[Work task] Search the material for the string "Context", then return every line where it is found.

⁂

(* ===== verification/Sysfile.v ===== *)
(** * The system calls on files (HW3/sysfile.c)

    Argument checking, and the calls into file.c, fs.c, log.c and pipe.c.
    [sys_exec] is with [exec].  The buffer [name] that [nameiparent] fills is
    uninitialised in C; it is written before it is read, and here starts with
    zeros. *)

From stdpp Require Import base numbers list gmap sets strings.
From Stdlib Require Import ZArith Lia.
From S2P Require Import Prelude CStrings Frames Vm VmSpec Disk Blocks Log Journal Fs Ptable Pipe File Proc Syscall.

Open Scope Z_scope.

Definition O_RDONLY : Z := 0x000.
Definition O_WRONLY : Z := 0x001.
Definition O_RDWR : Z := 0x002.
Definition O_CREATE : Z := 0x200.

Definition set_nlink (n : Z) (p : inode) : inode :=
  set_dinode (i_type p) (i_major p) (i_minor p) (s16 n) (i_size p) (i_addrs p) p.
Definition set_device (major minor : Z) (p : inode) : inode :=
  set_dinode (i_type p) (s16 major) (s16 minor) (i_nlink p) (i_size p) (i_addrs p) p.

Definition dot : list Z := cbytes ".".
Definition dotdot : list Z := cbytes "..".
Definition no_name : list Z := replicate (Z.to_nat DIRSIZ) 0.

Section sysfile.
Context {K J : Type} `{!Frames K, !Journal J, !Transactions J}.
Context (dv : devops (J := J)).

Notation kern := (kernel (K := K) (J := J)).

(** ** Descriptors *)

(** The calls whose arguments are values are definitions of their own, so that
    a program can be run without a user memory to fetch them from; [sys_...]
    fetches the arguments first. *)

(** The descriptor and its file. *)
Definition fd_file (me : nat) (fd : Z) : M kern (option (nat * nat)) :=
  p ← myproc me;
  if (fd <? 0) || (fd >=? Z.of_nat NOFILE) then mret None else
  match p_ofile p !!! Z.to_nat fd with
  | None => mret None
  | Some f => mret (Some (Z.to_nat fd, f))
  end.

Definition argfd (me : nat) (n : Z) : M kern (option (nat * nat)) :=
  ofd ← argint me n;
  match ofd with
  | None => mret None
  | Some fd => fd_file me fd
  end.

Definition fdalloc (me f : nat) : M kern (option nat) :=
  p ← myproc me;
  match list_find (fun x => x = None) (p_ofile p) with
  | None => mret None
  | Some (fd, _) => pt (modp me (set_ofile fd (Some f)));; mret (Some fd)
  end.

Definition dup_file_fd (me : nat) (ff : nat * nat) : M kern Z :=
  fd ←? fdalloc me ff.2;
  filedup ff.2;;
  mret (Z.of_nat fd).

Definition sys_dup (me : nat) : M kern Z :=
  ff ←? argfd me 0;
  dup_file_fd me ff.

Definition sys_read (c me : nat) : M kern Z :=
  ff ←? argfd me 0;
  n ←? argint me 2;
  p ←? argptr me 1 n;
  rb ← fileread dv c me ff.2 n;
  to_user me p rb.2;;
  mret rb.1.

Definition sys_write (c me : nat) : M kern Z :=
  ff ←? argfd me 0;
  n ←? argint me 2;
  p ←? argptr me 1 n;
  src ← from_user me p (Z.to_nat n);
  filewrite dv c me ff.2 src n.

Definition close_file_fd (me : nat) (ff : nat * nat) : M kern Z :=
  pt (modp me (set_ofile ff.1 None));;
  fileclose ff.2;;
  mret 0.

Definition sys_close (me : nat) : M kern Z :=
  ff ←? argfd me 0;
  close_file_fd me ff.

(** [struct stat] as it lies in memory: [short type; int dev; uint ino; short
    nlink; uint size], padded to words. *)
Definition stat_bytes (old : list Z) (st : stat) : list Z :=
  put32 (put16 (put32 (put32 (put16 old 0 (st_type st)) 4 (st_dev st)) 8 (st_ino st)) 12 (st_nlink st)) 16 (st_size st).

Definition sys_fstat (me : nat) : M kern Z :=
  ff ←? argfd me 0;
  p ←? argptr me 1 20;
  st ←? filestat ff.2;
  old ← from_user me p 20;
  to_user me p (stat_bytes old st);;
  mret 0.

(** [sys_pipe] up to the stores of the two descriptors. *)
Definition pipe_fds (me : nat) (name : Z) : M kern (option (nat * nat)) :=
  rw ← pipealloc name;
  match rw with
  | None => mret None
  | Some (rf, wf) =>
      fd0 ← fdalloc me rf;
      match fd0 with
      | None => fileclose rf;; fileclose wf;; mret None
      | Some fd0 =>
          fd1 ← fdalloc me wf;
          match fd1 with
          | None =>
              pt (modp me (set_ofile fd0 None));;
              fileclose rf;;
              fileclose wf;;
              mret None
          | Some fd1 => mret (Some (fd0, fd1))
          end
      end
  end.

Definition sys_pipe (me : nat) (name : Z) : M kern Z :=
  fd ←? argptr me 0 8;
  fds ←? pipe_fds me name;
  to_user me fd (le_bytes 4 (Z.of_nat fds.1));;
  to_user me (fd + 4) (le_bytes 4 (Z.of_nat fds.2));;
  mret 0.

(** ** Names *)

(** The directory a relative path starts from; a null [proc->cwd] is used only
    by a relative path. *)
Definition cwd_of (me : nat) (path : list Z) : M kern nat :=
  p ← myproc me;
  match p_cwd p with
  | Some d => mret d
  | None => if bool_decide (head path = Some slash) then mret 0%nat else undef "no current directory"
  end.

Definition knamei (me : nat) (path : list Z) : M kern (option nat) :=
  d ← cwd_of me path; infs (namei dv d path).
Definition knameiparent (me : nat) (path : list Z) : M kern (option nat * list Z) :=
  d ← cwd_of me path; infs (nameiparent dv d path no_name).

Definition inode_at (i : nat) : M kern inode := infs (inode_of i).
Definition lock_inode (i : nat) : M kern unit := infs (ilock (Some i)).
Definition unlock_inode (i : nat) : M kern unit := infs (iunlock (Some i)).
Definition unlockput (i : nat) : M kern unit := infs (iunlockput i).

(** [bad:] of [sys_link]. *)
Definition link_bad (ip : nat) : M kern Z :=
  lock_inode ip;;
  p ← inode_at ip;
  infs (modi ip (set_nlink (i_nlink p - 1)));;
  infs (iupdate ip);;
  unlockput ip;;
  kend_op;;
  mret (-1).

Definition link_call (me : nat) (old new : list Z) : M kern Z :=
  kbegin_op;;
  oip ← knamei me old;
  match oip with
  | None => kend_op;; mret (-1)
  | Some ip =>
      lock_inode ip;;
      p ← inode_at ip;
      if i_type p =? T_DIR then unlockput ip;; kend_op;; mret (-1) else
      infs (modi ip (set_nlink (i_nlink p + 1)));;
      infs (iupdate ip);;
      unlock_inode ip;;
      dn ← knameiparent me new;
      match dn.1 with
      | None => link_bad ip
      | Some dp =>
          lock_inode dp;;
          d ← inode_at dp;
          p ← inode_at ip;
          r ← (if negb (i_dev d =? i_dev p) then mret (-1)
               else infs (dirlink dv dp dn.2 (i_inum p)));
          if r <? 0 then unlockput dp;; link_bad ip else
          unlockput dp;;
          infs (iput ip);;
          kend_op;;
          mret 0
      end
  end.

Definition sys_link (me : nat) : M kern Z :=
  old ←? argstr me 0;
  new ←? argstr me 1;
  link_call me old new.

(** The loop of [isdirempty]; [off] is compared with the unsigned [size]. *)
Fixpoint isdirempty_from (k : nat) (dp : nat) (off : Z) : M (fs J) bool :=
  p ← inode_of dp;
  if off <? i_size p then
    match k with
    | O => diverge
    | S k' =>
        '(n, de) ← readi dv dp off DIRENT;
        if negb (n =? DIRENT) then panic "isdirempty: readi"
        else if negb (get16 de 0 =? 0) then mret false
        else isdirempty_from k' dp (off + DIRENT)
    end
  else mret true.

Definition isdirempty (dp : nat) : M (fs J) bool :=
  p ← inode_of dp;
  isdirempty_from (Z.to_nat (i_size p)) dp (2 * DIRENT).

(** The empty entry written over the unlinked one. *)
Definition no_dirent : list Z := replicate (Z.to_nat DIRENT) 0.

Definition unlink_bad (dp : nat) : M kern Z := unlockput dp;; kend_op;; mret (-1).

Definition unlink_call (me : nat) (path : list Z) : M kern Z :=
  kbegin_op;;
  dn ← knameiparent me path;
  match dn.1 with
  | None => kend_op;; mret (-1)
  | Some dp =>
      lock_inode dp;;
      if (namecmp dn.2 dot =? 0) || (namecmp dn.2 dotdot =? 0) then unlink_bad dp else
      r ← infs (dirlookup dv dp dn.2);
      match r with
      | None => unlink_bad dp
      | Some (ip, off) =>
          lock_inode ip;;
          p ← inode_at ip;
          if i_nlink p <? 1 then panic "unlink: nlink < 1" else
          empty ← (if i_type p =? T_DIR then infs (isdirempty ip) else mret true);
          if negb empty then unlockput ip;; unlink_bad dp else
          n ← infs (writei dv dp no_dirent off);
          if negb (n =? DIRENT) then panic "unlink: writei" else
          when (i_type p =? T_DIR) (
            d ← inode_at dp;
            infs (modi dp (set_nlink (i_nlink d - 1)));;
            infs (iupdate dp));;
          unlockput dp;;
          p ← inode_at ip;
          infs (modi ip (set_nlink (i_nlink p - 1)));;
          infs (iupdate ip);;
          unlockput ip;;
          kend_op;;
          mret 0
      end
  end.

Definition sys_unlink (me : nat) : M kern Z :=
  path ←? argstr me 0;
  unlink_call me path.

(** The inode, locked. *)
Definition create (me : nat) (path : list Z) (type major minor : Z) : M kern (option nat) :=
  dn ← knameiparent me path;
  match dn.1 with
  | None => mret None
  | Some dp =>
      lock_inode dp;;
      r ← infs (dirlookup dv dp dn.2);
      match r with
      | Some (ip, _) =>
          unlockput dp;;
          lock_inode ip;;
          p ← inode_at ip;
          if (type =? T_FILE) && (i_type p =? T_FILE) then mret (Some ip) else
          unlockput ip;;
          mret None
      | None =>
          d ← inode_at dp;
          ip ← infs (ialloc (i_dev d) type);
          lock_inode ip;;
          infs (modi ip (set_device major minor));;
          infs (modi ip (set_nlink 1));;
          infs (iupdate ip);;
          p ← inode_at ip;
          when (type =? T_DIR) (
            infs (modi dp (set_nlink (i_nlink d + 1)));;
            infs (iupdate dp);;
            a ← infs (dirlink dv ip dot (i_inum p));
            b ← (if a <? 0 then mret a else infs (dirlink dv ip dotdot (i_inum d)));
            when (b <? 0) (panic "create dots"));;
          l ← infs (dirlink dv dp dn.2 (i_inum p));
          if l <? 0 then panic "create: dirlink" else
          unlockput dp;;
          mret (Some ip)
      end
  end.

(** [sys_open] after the inode is found and locked. *)
Definition open_file (me ip : nat) (omode : Z) : M kern Z :=
  f ← filealloc;
  match f with
  | None => unlockput ip;; kend_op;; mret (-1)
  | Some f =>
      fd ← fdalloc me f;
      match fd with
      | None => fileclose f;; unlockput ip;; kend_op;; mret (-1)
      | Some fd =>
          unlock_inode ip;;
          kend_op;;
          modf f (set_inode_file ip (negb (has omode O_WRONLY)) (has omode O_WRONLY || has omode O_RDWR));;
          mret (Z.of_nat fd)
      end
  end.

Definition open_call (me : nat) (path : list Z) (omode : Z) : M kern Z :=
  kbegin_op;;
  if has omode O_CREATE then
    oip ← create me path T_FILE 0 0;
    match oip with
    | None => kend_op;; mret (-1)
    | Some ip => open_file me ip omode
    end
  else
    oip ← knamei me path;
    match oip with
    | None => kend_op;; mret (-1)
    | Some ip =>
        lock_inode ip;;
        p ← inode_at ip;
        if (i_type p =? T_DIR) && negb (omode =? O_RDONLY) then unlockput ip;; kend_op;; mret (-1)
        else open_file me ip omode
    end.

Definition sys_open (me : nat) : M kern Z :=
  path ←? argstr me 0;
  omode ←? argint me 1;
  open_call me path omode.

(** The ending of [sys_mkdir] and [sys_mknod]. *)
Definition made (oip : option nat) : M kern Z :=
  match oip with
  | None => kend_op;; mret (-1)
  | Some ip => unlockput ip;; kend_op;; mret 0
  end.

Definition sys_mkdir (me : nat) : M kern Z :=
  kbegin_op;;
  path ← argstr me 0;
  match path with
  | None => made None
  | Some path => oip ← create me path T_DIR 0 0; made oip
  end.

Definition sys_mknod (me : nat) : M kern Z :=
  kbegin_op;;
  path ← argstr me 0;
  match path with
  | None => made None
  | Some path =>
      major ← argint me 1;
      match major with
      | None => made None
      | Some major =>
          minor ← argint me 2;
          match minor with
          | None => made None
          | Some minor => oip ← create me path T_DEV (s16 major) (s16 minor); made oip
          end
      end
  end.

(** [sys_chdir] after [begin_op] and the fetch of the path. *)
Definition chdir_call (me : nat) (path : list Z) : M kern Z :=
  oip ← knamei me path;
  match oip with
  | None => kend_op;; mret (-1)
  | Some ip =>
      lock_inode ip;;
      p ← inode_at ip;
      if negb (i_type p =? T_DIR) then unlockput ip;; kend_op;; mret (-1) else
      unlock_inode ip;;
      q ← myproc me;
      match p_cwd q with
      | None => undef "chdir: no current directory"
      | Some d => infs (iput d)
      end;;
      kend_op;;
      pt (modp me (set_cwd (Some ip)));;
      mret 0
  end.

Definition sys_chdir (me : nat) : M kern Z :=
  kbegin_op;;
  path ← argstr me 0;
  match path with
  | None => kend_op;; mret (-1)
  | Some path => chdir_call me path
  end.

End sysfile.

⁂

[Expected output]
Context {K J : Type} `{!Frames K, !Journal J, !Transactions J}.
Context (dv : devops (J := J)).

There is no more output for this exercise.